I think your point about Quark hopefully continuing to provide some competition in order to drive innovations is a good one, smithz. And it's not that Apple hasn't put some work into OS X's Finder for the last few years. But I think they've still failed to address some basic issues…just as the Platinum Finder failed to address some basic issues such as the proliferation of open folders (something that Column View and a browser-type Finder solves to a very great extent). But labels are just flat-out unacceptable as currently implemented. It's overkill. And if you have a list (either in the Finder or in an open/save dialog) of files with various labels attached, it's really a carnival of colors so garish that it interferes with the legibility or reading the list itself. Oh well. |
|||
|
|
Master Baiter |
It's Quark's own fault, they got lazy, and got their asses whupped.
I think part of the whole issue--and what is going to plague InDesign eventually--is the idea of making programs progressively more feature-rich, without ever really getting them to work right FIRST. That's why crap gets bloated. I say to these guys: get the program to work first, before you even THINK about adding another feature. If stuff doesn't work right, either fix it or get rid of it before you go off in another direction. There's gotta be some kind of rule that the release has to be stable, before you trowel on more bullshit. If OSX followed that, we'd have half the happy horseshit, and what we do have would work better. |
|||
|
|
Mockerator |
I say to these guys: get the program to work first, before you even THINK about adding another feature.

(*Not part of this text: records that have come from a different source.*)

(* ===== verification/AuditChain.v ===== *)
(** * The audit hash chain ([pkg/audit/chain.go], [pkg/audit/integrity/continuity.go])

    A tenant's audit rows form a chain: each row carries the hash of its
    predecessor, and its own hash is taken over a canonical tuple that
    includes that link.  The hash-input text is written out as [json.Marshal]
    prints it; SHA-256, the JSON canonicalisation of [Jcs] and the compaction
    [json.Marshal] applies to a raw message are arguments.

    Shown: chains built by [Append] and [Redact] never verify as broken; the
    two verifiers agree; two verified chains with one tail hash hold the same
    tuples unless a hash collision is exhibited; a receipted redaction takes
    the rows before it out of the chain's protection. *)

From S2P Require Import Prelude Calendar Jcs.

(** ** Data *)

Inductive ChainIntegrity :=
| ChainVerified | ChainBroken | ChainUnchecked | ChainRechainedPostOutage | ChainGapSuspected | ChainRedactedGDPR.
#[export] Instance ChainIntegrity_eq_dec : EqDecision ChainIntegrity.
Proof. solve_decision. Defined.

(** [Row]; [Payload] is JSON text, [Timestamp] an instant. *)
Record Row := mkRow {
  ID : runes; Seq : Z; TenantID : runes; EventType : runes; EventSchemaVersion : runes;
  Payload : runes; Timestamp : Time; PrevHash : runes; Hash : runes; Redacted : bool }.

Record RedactionReceipt := mkReceipt { RedactedSeq : Z; OriginalHash : runes; Signature : runes }.

#[export] Instance Row_eq_dec : EqDecision Row.
Proof. solve_decision. Defined.

Definition DefaultEventSchemaVersion : runes := runes_of "v1".
Definition GenesisPrevHash : runes := replicate 64 48%Z.
(* ===== verification/Elicitation.v ===== *)
(** * Elicitation: prompts that travel up the delegation tree

    [pkg/elicitation]: the enforcement modes with the platform floor, the
    depth policy, the digest of a prompt's content, the hop-by-hop walk and the
    rules for prompts that carry a URL; [gateway/mcpfabric/elicitationfloor]:
    the floor the gateway reads at run time.

    A Go string is a byte string; [Text.utf8_runes] gives its runes, which is what
    [json.Marshal] writes.  A Go map is the list of its members in any order.
    SHA-256 is the interface [Hashes], URLs and case folding are [Urls]. *)

From S2P Require Import Prelude Text Jcs AuditChain.

#[local] Set Warnings "-register-all".

(** ** Enforcement modes *)

Module Mode.
Definition ModeOff : string := "off".
Definition ModeDetectOnly : string := "detect-only".
Definition ModeEnforce : string := "enforce".
Definition AllModes : list string := [ModeOff; ModeDetectOnly; ModeEnforce].

Definition IsValid (m : string) : bool := existsb (String.eqb m) AllModes.

Definition Rank (m : string) : Z :=
  if String.eqb m ModeOff then 0
  else if String.eqb m ModeDetectOnly then 1
  else if String.eqb m ModeEnforce then 2
  else -1.

Definition AtLeast (m other : string) : bool := (Rank other <=? Rank m)%Z.

Record InvalidModeError := mkInvalidModeError { Field : string; Value : string }.

Definition ResolveEffective (platformFloor tenantStored : string) : result InvalidModeError string :=
  if negb (IsValid platformFloor) then Err (mkInvalidModeError "platformFloor" platformFloor)
  else if negb (IsValid tenantStored) then Err (mkInvalidModeError "tenantStored" tenantStored)
  else if (Rank tenantStored <? Rank platformFloor)%Z then Ok platformFloor else Ok tenantStored.

Definition ResolveEffectiveWithDefaults (rawFloor rawStored : string) : string :=
  let floor := if IsValid rawFloor then rawFloor else ModeOff in
  let stored := if IsValid rawStored then rawStored else ModeEnforce in
  match ResolveEffective floor stored with
  | Err _ => stored
  | Ok eff => eff
  end.
End Mode.

(** The platform floor the gateway holds and refreshes.  A read of the
    ConfigMap fails ([None]), or gives a value with whether it was present. *)
Module Floor.
Definition Provider := string.

Definition Set_ (p : Provider) (floor : string) : Provider * (string * bool) :=
  if negb (Mode.IsValid floor) then (p, (p, false))
  else if String.eqb p floor then (p, (p, false))
  else (floor, (p, true)).

(** The new floor, and the change reported to [OnChange]. *)
Definition reconcileOnce (p : Provider) (read : option (string * bool)) : Provider * option (string * string) :=
  match read with
  | None => (p, None)
  | Some (value, present) =>
      if negb present then (p, None)
      else if negb (Mode.IsValid value) then (p, None)
      else let '(p', (prev, changed)) := Set_ p value in
           if changed then (p', Some (prev, value)) else (p', None)
  end.

(** The reads of [Run], one at the start and one for each tick. *)
Definition Run (p : Provider) (reads : list (option (string * bool))) : Provider :=
  foldl (fun p read => (reconcileOnce p read).1) p reads.
End Floor.

(** ** Depth policy and provenance *)

Module Depth.
Definition InitiatorConnector : string := "connector".
Definition InitiatorAgent : string := "agent".
Definition InitiatorIsValid (t : string) : bool := String.eqb t InitiatorConnector || String.eqb t InitiatorAgent.

Definition DepthAllowAll : string := "allow_all".
Definition DepthSuppressAtDepth : string := "suppress_at_depth".
Definition DepthBlockAll : string := "block_all".
Definition DefaultSuppressAtDepth : Z := 3.

Definition IsValid (p : string) : bool :=
  existsb (String.eqb p) [DepthAllowAll; DepthSuppressAtDepth; DepthBlockAll].

Definition ShouldSuppress (p initiator : string) (depth suppressAtDepth : Z) : bool :=
  if String.eqb initiator InitiatorConnector then false
  else if String.eqb p DepthAllowAll then false
  else if String.eqb p DepthBlockAll then (0 <? depth)%Z
  else if String.eqb p DepthSuppressAtDepth then (suppressAtDepth <=? depth)%Z
  else false.
End Depth.

Record Provenance := mkProvenance {
  OriginPod : string; DelegationDepth : Z; OriginRuntime : string; Purpose : string;
  ConnectorID : string; ExpectedDomain : string; InitiatorType : string }.

Inductive ProvenanceError := NoOriginPod | BadInitiatorType | NoConnectorID | NegativeDepth.

Definition ValidateProvenance (p : Provenance) : result ProvenanceError () :=
  if is_empty p.(OriginPod) then Err NoOriginPod
  else if negb (Depth.InitiatorIsValid p.(InitiatorType)) then Err BadInitiatorType
  else if String.eqb p.(InitiatorType) Depth.InitiatorConnector && is_empty p.(ConnectorID) then Err NoConnectorID
  else if (p.(DelegationDepth) <? 0)%Z then Err NegativeDepth
  else Ok ().

(** ** Content *)

(** A finite double; [encoding/json] prints it as ECMAScript does, with the
    sign of a negative zero. *)
Inductive number := Finite (f : float64) | NegativeZero.

Definition goNumber (n : number) : runes :=
  match n with Finite f => es6Number f | NegativeZero => [45; 48]%Z end.

(** A value of type [any]: what decoding JSON yields, or a value of another
    type with what [json.Marshal] returns for it, [None] for an error. *)
Inductive value :=
| VNil
| VBool (b : bool)
| VString (s : string)
| VNumber (n : number)
| VArray (l : list value)
| VObject (m : list (string * value))
| VOther (marshalled : option runes).

(** [sort.Strings] on the keys. *)
Definition key_le {A} (a b : string * A) : Prop := String.le a.1 b.1.
#[export] Instance key_le_dec {A} : RelDecision (@key_le A).
Proof. intros a b. unfold key_le. apply _. Defined.

(** [json.Marshal] of a string. *)
Definition marshalString (s : string) : runes := goQuote (utf8_runes s).

(** The children are encoded before the keys are sorted, which changes neither
    the text nor whether there is an error. *)
Fixpoint canonicalize (v : value) : option runes :=
  match v with
  | VObject m =>
      (fun ms => 123%Z :: join ((fun kt => marshalString kt.1 ++ 58%Z :: kt.2) <$> merge_sort key_le ms) ++ [125%Z])
        <$> mapM (fun kv => pair kv.1 <$> canonicalize kv.2) m
  | VArray l => (fun xs => 91%Z :: join xs ++ [93%Z]) <$> mapM canonicalize l
  | VNil => Some (runes_of "null")
  | VBool true => Some (runes_of "true")
  | VBool false => Some (runes_of "false")
  | VString s => Some (marshalString s)
  | VNumber n => Some (goNumber n)
  | VOther t => t
  end.

Record Content := mkContent { Message : string; Schema : value }.

(** SHA-256 of a text; a digest is 32 bytes. *)
Class Hashes := { sha256 : runes -> list Z }.
Class HashLaws `{Hashes} := {
  sha256_bytes : forall t, Forall (fun b => 0 <= b < 256)%Z (sha256 t);
  sha256_size : forall t, length (sha256 t) = 32 }.

Section Digests.
Context `{Hashes}.

Definition content_value (c : Content) : value :=
  VObject [("message", VString c.(Message)); ("schema", c.(Schema))].

Definition Digest (c : Content) : option runes := (fun t => hexEncode (sha256 t)) <$> canonicalize (content_value c).

Definition Equal (c other : Content) : bool :=
  match Digest c, Digest other with
  | Some a, Some b => bool_decide (a = b)
  | _, _ => false
  end.

Inductive VerifyError := DigestRequired | InboundDigest | Tamper (ExpectedDigest ObservedDigest : runes).

Definition VerifyContent (originalDigest : runes) (inbound : Content) : result VerifyError () :=
  if bool_decide (originalDigest = []) then Err DigestRequired
  else match Digest inbound with
       | None => Err InboundDigest
       | Some got => if bool_decide (got = originalDigest) then Ok () else Err (Tamper originalDigest got)
       end.

Definition DivergentFields (original forwarded : Content) : list string :=
  (if String.eqb original.(Message) forwarded.(Message) then [] else ["message"]) ++
  match Digest (mkContent "" original.(Schema)), Digest (mkContent "" forwarded.(Schema)) with
  | Some od, Some fd => if bool_decide (od = fd) then [] else ["schema"]
  | _, _ => ["schema"]
  end.

(** ** The hop-by-hop walk *)

Record Hop := mkHop { HopSession : string; PodID : string; HopDepth : Z; Intercepts : bool; IsHuman : bool }.

Definition effectivePod (h : Hop) : string := if is_empty h.(PodID) then h.(HopSession) else h.(PodID).

Inductive TerminationKind := TerminateHuman | TerminateIntercept | TerminateSuppressed.

Record ChainResult := mkChainResult {
  Termination : TerminationKind; ResolverSession : string; ResolverPod : string; Hops : list Hop }.

(** The caller's hook: what a hop sent on, if anything. *)
Record ChainInput := mkChainInput {
  InHops : list Hop; OriginalContent : Content; Initiator : string; DepthPolicy : string;
  SuppressAtDepth : Z; ForwardedContent : option (Hop -> option Content) }.

Inductive ChainReason := ChainEmpty | NotCanonicalizable | Divergence.
Record ChainError := mkChainError { Reason : ChainReason; ErrHop : string; Cause : option VerifyError }.

Definition resolved_by (kind : TerminationKind) (hop : Hop) (traversed : list Hop) : ChainResult :=
  mkChainResult kind hop.(HopSession) (effectivePod hop) traversed.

If stuff doesn't work right, either fix it or get rid of it before you go off in another direction...There's gotta be some kind of rule that the release has to be stable, before you trowel on more bullshit.
I doubt I've ever heard that said better. Just like there used to be a Good Housekeeping Seal of Approval (or Underwriters Laboratories), I think we need the equivalent of those things for software. That shrink-wrapped box that you pick up at Best Buy needs to have its own seal of approval to let consumers know that something works right and/or that some upgrade isn't just the troweling on of more bullshit. All sort of little graphics come to mind for that seal, maybe some feature trowels while other feature an over-stuffed 10 pound bag. I have no doubt that thalo or TMO could design the catchy little logo. But seriously, what a great service this would perform for consumers. |
|||
|
|
Master Baiter |
I totally agree, we need something like the good housekeeping seal of approval.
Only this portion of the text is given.